Gene expression of Na+-K+-ATPase α1 and α3 subunits in gills of the teleost Oreochromis mossambicus, adapted to different environmental salinities

The objective of the present study was to test the hypothesis that fish gills can express more than one isoform of the Na+-K+-ATPase alpha subunit responsible for ion regulation in seawater and freshwater environments. Using rapid amplification of complementary DNA ends (RACE), we cloned and sequenced full-length cDNAs encoding Na+-K+-ATPase alpha(1) and alpha(3) subunits of tilapia (Oreochromis mossambicus).

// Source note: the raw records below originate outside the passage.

(* ===== verification/System.v ===== *)
(** * System: the whole daemon ([daemon::run])

    The node of [Node] with the refresher task and the signal loop as the
    code of [Daemon], over one shared state: the pipeline and the database
    are the node's, the disk, the pool, the report and the reload channel
    the rest of [Daemon]. A step is one event of a query, a task, a
    connection, the writer thread, the refresher or the signal loop. *)
From S2P Require Import Prelude Text Time IpAddr FilterTypes Engine Dns Cache FailCache SafeSearch Shadow Db Proc Pipeline Server Serving Sockets Scheduler Result Config Upstream Lists Daemon Node.

Section System.
Context `{HickoryOps} `{HashIter} `{ConfigOps} `{ListsOps} `{UnstableSort} `{UpstreamOps} `{RcodeDisplay} `{!DaemonOps} `{IpDisplay}.
Notation Async := (Proc DEv).

(** The signal loop of [run]: in its [select!], with the drop count of the
    last sample; in a turn; broken. *)
Inductive Loop := Selecting (dropped_at_last_sample : Z) | Turning (code : Async (option Z)) | Broken.

(** [sy_refresher] is what is left of the refresher's turn; [None] once it
    ended or was aborted. *)
Record System := mkSystem {
  sy_node : Node;
  sy_rest : Daemon;
  sy_refresher : option (Async (option Refresher));
  sy_loop : Loop
}.

(** The shared state as [Daemon] has it. *)
Definition view (s : System) : Daemon :=
  let x := sy_node s in let d := sy_rest s in
  mkDaemon (dm_disk d) (dm_pool d) (Some (nd_pipe x)) (dm_report d) (Some (lg_tables (nd_log x))) (dm_queue d) (dm_sender d) (dm_serving d).

(** After an event of the refresher or the signal loop. *)
Definition sweep_of {B} (e : DEv B) : B -> list Z :=
  match e in DEv B return B -> list Z with
  | DSweep now => fun b => match b with inl _ => [now] | inr _ => [] end
  | _ => fun _ => []
  end.
Definition absorb (x : Node) (d : Daemon) (sweeps : list Z) : Node :=
  mkNode (default (nd_pipe x) (dm_pipeline d)) (nd_handling x) (nd_tasks x) (nd_io x)
    (mkLogbook (default (lg_tables (nd_log x)) (dm_db d)) (lg_ops (nd_log x)) (sweeps ++ lg_sweeps (nd_log x)))
    (nd_phase x) (nd_received x) (nd_answered x).

(** What the node does by itself: not the steps that stand for the
    refresher and the signal loop, which are tasks here. *)
Definition own (x x' : Node) : Prop :=
  moves x x' /\ p_policy (nd_pipe x') = p_policy (nd_pipe x) /\ lg_sweeps (nd_log x') = lg_sweeps (nd_log x)
  /\ t_heartbeat (lg_tables (nd_log x')) = t_heartbeat (lg_tables (nd_log x))
  /\ t_stats (lg_tables (nd_log x')) = t_stats (lg_tables (nd_log x))
  /\ (nd_phase x = Running -> nd_phase x' = Running).

(** [server.shutdown()]: the socket tasks are gone. *)
Definition stop_node (x : Node) : Node :=
  mkNode (nd_pipe x) (nd_handling x) (nd_tasks x) (mkIo [] (io_conns (nd_io x)) (io_next (nd_io x)) (io_sent (nd_io x)))
    (nd_log x) Draining (nd_received x) (nd_answered x).

Section Steps.
Context (config_path : list Z) (started_ts : Z).

Inductive turns : System -> System -> Prop :=
| s_node x x' d rf lp : own x x' -> turns (mkSystem x d rf lp) (mkSystem x' d rf lp)
| s_pool x d p rf lp :
    (* the connections and counters of the upstreams *)
    turns (mkSystem x d rf lp) (mkSystem x (set_pool d p) rf lp)
| s_refresher x d o B (e : DEv B) k b d' lp :
    dexec o e (view (mkSystem x d (Some (Vis e k)) lp)) = Some (b, d') ->
    turns (mkSystem x d (Some (Vis e k)) lp) (mkSystem (absorb x d' (sweep_of e b)) d' (Some (k b)) lp)
| s_refreshed x d r lp :
    turns (mkSystem x d (Some (Ret (Some r))) lp) (mkSystem x d (Some (refresher_turn r)) lp)
| s_refresher_ends x d lp :
    turns (mkSystem x d (Some (Ret None)) lp) (mkSystem x d None lp)
| s_wake x d rf n w :
    turns (mkSystem x d rf (Selecting n)) (mkSystem x d rf (Turning (signal_turn config_path started_ts n w)))
| s_signal x d rf o B (e : DEv B) k b d' :
    dexec o e (view (mkSystem x d rf (Turning (Vis e k)))) = Some (b, d') ->
    turns (mkSystem x d rf (Turning (Vis e k))) (mkSystem (absorb x d' (sweep_of e b)) d' rf (Turning (k b)))
| s_signalled x d rf n :
    turns (mkSystem x d rf (Turning (Ret (Some n)))) (mkSystem x d rf (Selecting n))
| s_terminated x d rf :
    (* refresher.abort(); server.shutdown().await *)
    turns (mkSystem x d rf (Turning (Ret None))) (mkSystem (stop_node x) d None Broken).

(** As the start-up leaves it: the refresher spawned, the loop entered. *)
Definition system_new (sockets : list SocketTask) (p : Pipeline) (t : Tables) (d : Daemon) (r : Refresher) (n : Z) : System :=
  mkSystem (node_new p sockets t) d (Some (refresher_turn r)) (Selecting n).
End Steps.

(** [p] run from [d] alone: its result and what it leaves. *)
Fixpoint performs {A} (p : Async A) (d : Daemon) (a : A) (d' : Daemon) : Prop :=
  match p with
  | Ret a' => a' = a /\ d' = d
  | Vis e k => exists o b d1, dexec o e d = Some (b, d1) /\ performs (k b) d1 a d'
  | Panic => False
  end.
End System.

Clone TG33 is 3390 bp in length and encodes a polypeptide of 1023 amino acids, while clone TH3 is 3581 bp in length and encodes a protein of 1010 amino acids. Clones TG33 and TH3 showed 91% and 88% identities at the amino acid level with previously described animal Na+-K+-ATPase alpha1 and alpha3 subunits, respectively. Northern blot and reverse transcriptase polymerase chain reaction analyses indicated that the alpha1 subunit is expressed predominantly in kidney and intestine, while the alpha3 subunit is expressed mainly in brain and heart. However, lower levels of expression of both genes were detected in other tissues such as gill, spleen, and testis. The amounts of both alpha1 and alpha3 subunit messenger RNA in gill tissue increased with the level of environmental salinity. This provides direct evidence of enhanced transcription of N+-K+-ATPase alpha1 and alpha3 subunit genes upon salinity challenge.